(** * Polymarket copy-trader: the fill synchronisation and order mirroring pipeline

    A shallow embedding of [electron/main/gamma.ts] (GammaClient),
    [electron/main/polymarket.ts] (PolymarketClient),
    [electron/main/copyTrader.ts] (CopyTraderService), the construction of
    the service in the ['copytrader:start'] IPC handler, and the
    configuration setters of the backend [HighPerformanceCopyTrader];
    further the ['copytrader:accessStatus'] handler, the data API part
    of ['copytrader:test'], and of the backend engine [chunkArray],
    [processTrade], [processBatch] and [updateMetrics].

    Asynchronous code is embedded sequentially: every [await] is a call
    into the outside world, which is an explicit state [W] threaded
    through the program together with a trace of what was done. An
    operation of the service runs to its end before the next one begins;
    ticks that overlap in time are outside the model. *)

From Stdlib Require Import QArith Qminmax Qround Lqa.
From stdpp Require Import gmap strings list pretty.

Set Warnings "-register-all".

(** ** JavaScript values *)

Module Js.

(** A JavaScript number. Finite doubles are idealised as rationals (no
    rounding, no infinities); [NaN] is kept because [Number(x)] and
    [parseFloat] produce it and arithmetic propagates it. *)
Inductive number := NaN | Num (q : Q).

(** [a * b] *)
Definition mul (a b : number) : number :=
  match a, b with
  | Num x, Num y => Num (x * y)
  | _, _ => NaN
  end.

(** [a / d] for a non-zero literal [d]. *)
Definition div_lit (a : number) (d : Q) : number :=
  match a with
  | Num x => Num (x / d)
  | NaN => NaN
  end.

(** [Math.max(a, b)] and [Math.min(a, b)]: NaN if either argument is. *)
Definition Math_max (a b : number) : number :=
  match a, b with
  | Num x, Num y => Num (Qmax x y)
  | _, _ => NaN
  end.

Definition Math_min (a b : number) : number :=
  match a, b with
  | Num x, Num y => Num (Qmin x y)
  | _, _ => NaN
  end.

(** Truthiness of a number, as in [n ? a : b]. *)
Definition truthy_number (n : number) : bool :=
  match n with
  | NaN => false
  | Num q => negb (Qeq_bool q 0)
  end.

(** What a property read that is typed [number] can yield at run time
    when the object is a plain [{}] used as a map: a number, or a member
    that the object inherits from [Object.prototype] (a function, or the
    prototype itself under ["__proto__"]). Neither is [null] nor
    [undefined]. *)
Inductive slot := Numeric (n : number) | Inherited.

(** ToNumber, as [Math.max] and [/] apply it to an operand: a function or
    a plain object converts to NaN. *)
Definition slot_number (v : slot) : number :=
  match v with
  | Numeric n => n
  | Inherited => NaN
  end.

(** Truthiness, as in [v ? a : b]: functions and objects are truthy. *)
Definition truthy_slot (v : slot) : bool :=
  match v with
  | Numeric n => truthy_number n
  | Inherited => true
  end.

(** [lo <= n <= hi]; false for NaN, as every comparison with NaN is. *)
Definition in_range (lo hi : Q) (n : number) : Prop :=
  match n with
  | NaN => False
  | Num q => (lo <= q)%Q ∧ (q <= hi)%Q
  end.

(** A value as [JSON.parse] (axios) delivers it, plus [undefined]. An
    object is its list of own properties; keys are unique. *)
Inductive value :=
| VUndefined
| VNull
| VBool (b : bool)
| VNumber (n : number)
| VString (s : string)
| VArray (items : list value)
| VObject (props : list (string * value)).

Definition nullish (v : value) : bool :=
  match v with
  | VUndefined | VNull => true
  | _ => false
  end.

(** [a ?? b] *)
Definition coalesce (a b : value) : value :=
  if nullish a then b else a.

Fixpoint assoc (k : string) (props : list (string * value)) : value :=
  match props with
  | [] => VUndefined
  | (k', v) :: rest => if String.eqb k k' then v else assoc k rest
  end.

(** [v.k] for a [v] that is neither null nor undefined, and a key [k]
    that no prototype defines (every key read by this program is such a
    key): the own property of an object, [undefined] on anything else. *)
Definition prop (v : value) (k : string) : value :=
  match v with
  | VObject props => assoc k props
  | _ => VUndefined
  end.

(** [v?.k] *)
Definition opt_prop (v : value) (k : string) : value :=
  if nullish v then VUndefined else prop v k.

(** Truthiness, as in [!v]. *)
Definition truthy (v : value) : bool :=
  match v with
  | VUndefined | VNull => false
  | VBool b => b
  | VNumber n => truthy_number n
  | VString s => negb (String.eqb s "")
  | VArray _ | VObject _ => true
  end.

(** [v === s] for a string literal [s]. *)
Definition strict_eq_string (v : value) (s : string) : bool :=
  match v with
  | VString s' => String.eqb s' s
  | _ => false
  end.

(** What can be thrown: [Error] objects made by this program, the
    runtime's [TypeError]s, the [AxiosError]s of a failed request, and
    errors raised inside the venue libraries. All carry a [message]. *)
Inductive exn :=
| Error (message : string)
| TypeError (message : string)
| AxiosError (message : string)
| LibraryError (message : string).

(** [err instanceof Error ? err.message : String(err)] *)
Definition exn_message (e : exn) : string :=
  match e with
  | Error m | TypeError m | AxiosError m | LibraryError m => m
  end.

(** The conversions of the JavaScript runtime that the program relies
    on; they belong to the language, not to the repository. They are
    meant for primitives, where they always return; what [String] and
    [Number] do with an object that overrides [toString] or [valueOf]
    (they may throw) is not part of the class. *)
Class Builtins := {
  (** a number inside a template literal *)
  number_toString : number → string;
  (** [String(v)], [v.toString()] and [v] inside a template literal *)
  to_String : value → string;
  (** [Number(v)] *)
  to_Number : value → number;
  (** [s.toUpperCase()] *)
  toUpperCase : string → string
}.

WHAT IS REQUIRED:
Copy out the data in full, exactly.

EXERCISE RESULT:
(** * Polymarket copy-trader: the fill synchronisation and order mirroring pipeline

    A shallow embedding of [electron/main/gamma.ts] (GammaClient),
    [electron/main/polymarket.ts] (PolymarketClient),
    [electron/main/copyTrader.ts] (CopyTraderService), the construction of
    the service in the ['copytrader:start'] IPC handler, and the
    configuration setters of the backend [HighPerformanceCopyTrader];
    further the ['copytrader:accessStatus'] handler, the data API part
    of ['copytrader:test'], and of the backend engine [chunkArray],
    [processTrade], [processBatch] and [updateMetrics].

    Asynchronous code is embedded sequentially: every [await] is a call
    into the outside world, which is an explicit state [W] threaded
    through the program together with a trace of what was done. An
    operation of the service runs to its end before the next one begins;
    ticks that overlap in time are outside the model. *)

From Stdlib Require Import QArith Qminmax Qround Lqa.
From stdpp Require Import gmap strings list pretty.

Set Warnings "-register-all".

(** ** JavaScript values *)

Module Js.

(** A JavaScript number. Finite doubles are idealised as rationals (no
    rounding, no infinities); [NaN] is kept because [Number(x)] and
    [parseFloat] produce it and arithmetic propagates it. *)
Inductive number := NaN | Num (q : Q).

(** [a * b] *)
Definition mul (a b : number) : number :=
  match a, b with
  | Num x, Num y => Num (x * y)
  | _, _ => NaN
  end.

(** [a / d] for a non-zero literal [d]. *)
Definition div_lit (a : number) (d : Q) : number :=
  match a with
  | Num x => Num (x / d)
  | NaN => NaN
  end.

(** [Math.max(a, b)] and [Math.min(a, b)]: NaN if either argument is. *)
Definition Math_max (a b : number) : number :=
  match a, b with
  | Num x, Num y => Num (Qmax x y)
  | _, _ => NaN
  end.

Definition Math_min (a b : number) : number :=
  match a, b with
  | Num x, Num y => Num (Qmin x y)
  | _, _ => NaN
  end.

(** Truthiness of a number, as in [n ? a : b]. *)
Definition truthy_number (n : number) : bool :=
  match n with
  | NaN => false
  | Num q => negb (Qeq_bool q 0)
  end.

(** What a property read that is typed [number] can yield at run time
    when the object is a plain [{}] used as a map: a number, or a member
    that the object inherits from [Object.prototype] (a function, or the
    prototype itself under ["__proto__"]). Neither is [null] nor
    [undefined]. *)
Inductive slot := Numeric (n : number) | Inherited.

(** ToNumber, as [Math.max] and [/] apply it to an operand: a function or
    a plain object converts to NaN. *)
Definition slot_number (v : slot) : number :=
  match v with
  | Numeric n => n
  | Inherited => NaN
  end.

(** Truthiness, as in [v ? a : b]: functions and objects are truthy. *)
Definition truthy_slot (v : slot) : bool :=
  match v with
  | Numeric n => truthy_number n
  | Inherited => true
  end.

(** [lo <= n <= hi]; false for NaN, as every comparison with NaN is. *)
Definition in_range (lo hi : Q) (n : number) : Prop :=
  match n with
  | NaN => False
  | Num q => (lo <= q)%Q ∧ (q <= hi)%Q
  end.

(** A value as [JSON.parse] (axios) delivers it, plus [undefined]. An
    object is its list of own properties; keys are unique. *)
Inductive value :=
| VUndefined
| VNull
| VBool (b : bool)
| VNumber (n : number)
| VString (s : string)
| VArray (items : list value)
| VObject (props : list (string * value)).

Definition nullish (v : value) : bool :=
  match v with
  | VUndefined | VNull => true
  | _ => false
  end.

(** [a ?? b] *)
Definition coalesce (a b : value) : value :=
  if nullish a then b else a.

Fixpoint assoc (k : string) (props : list (string * value)) : value :=
  match props with
  | [] => VUndefined
  | (k', v) :: rest => if String.eqb k k' then v else assoc k rest
  end.

(** [v.k] for a [v] that is neither null nor undefined, and a key [k]
    that no prototype defines (every key read by this program is such a
    key): the own property of an object, [undefined] on anything else. *)
Definition prop (v : value) (k : string) : value :=
  match v with
  | VObject props => assoc k props
  | _ => VUndefined
  end.

(** [v?.k] *)
Definition opt_prop (v : value) (k : string) : value :=
  if nullish v then VUndefined else prop v k.

(** Truthiness, as in [!v]. *)
Definition truthy (v : value) : bool :=
  match v with
  | VUndefined | VNull => false
  | VBool b => b
  | VNumber n => truthy_number n
  | VString s => negb (String.eqb s "")
  | VArray _ | VObject _ => true
  end.

(** [v === s] for a string literal [s]. *)
Definition strict_eq_string (v : value) (s : string) : bool :=
  match v with
  | VString s' => String.eqb s' s
  | _ => false
  end.

(** What can be thrown: [Error] objects made by this program, the
    runtime's [TypeError]s, the [AxiosError]s of a failed request, and
    errors raised inside the venue libraries. All carry a [message]. *)
Inductive exn :=
| Error (message : string)
| TypeError (message : string)
| AxiosError (message : string)
| LibraryError (message : string).

(** [err instanceof Error ? err.message : String(err)] *)
Definition exn_message (e : exn) : string :=
  match e with
  | Error m | TypeError m | AxiosError m | LibraryError m => m
  end.

(** The conversions of the JavaScript runtime that the program relies
    on; they belong to the language, not to the repository. They are
    meant for primitives, where they always return; what [String] and
    [Number] do with an object that overrides [toString] or [valueOf]
    (they may throw) is not part of the class. *)
Class Builtins := {
  (** a number inside a template literal *)
  number_toString : number → string;
  (** [String(v)], [v.toString()] and [v] inside a template literal *)
  to_String : value → string;
  (** [Number(v)] *)
  to_Number : value → number;
  (** [s.toUpperCase()] *)
  toUpperCase : string → string
}.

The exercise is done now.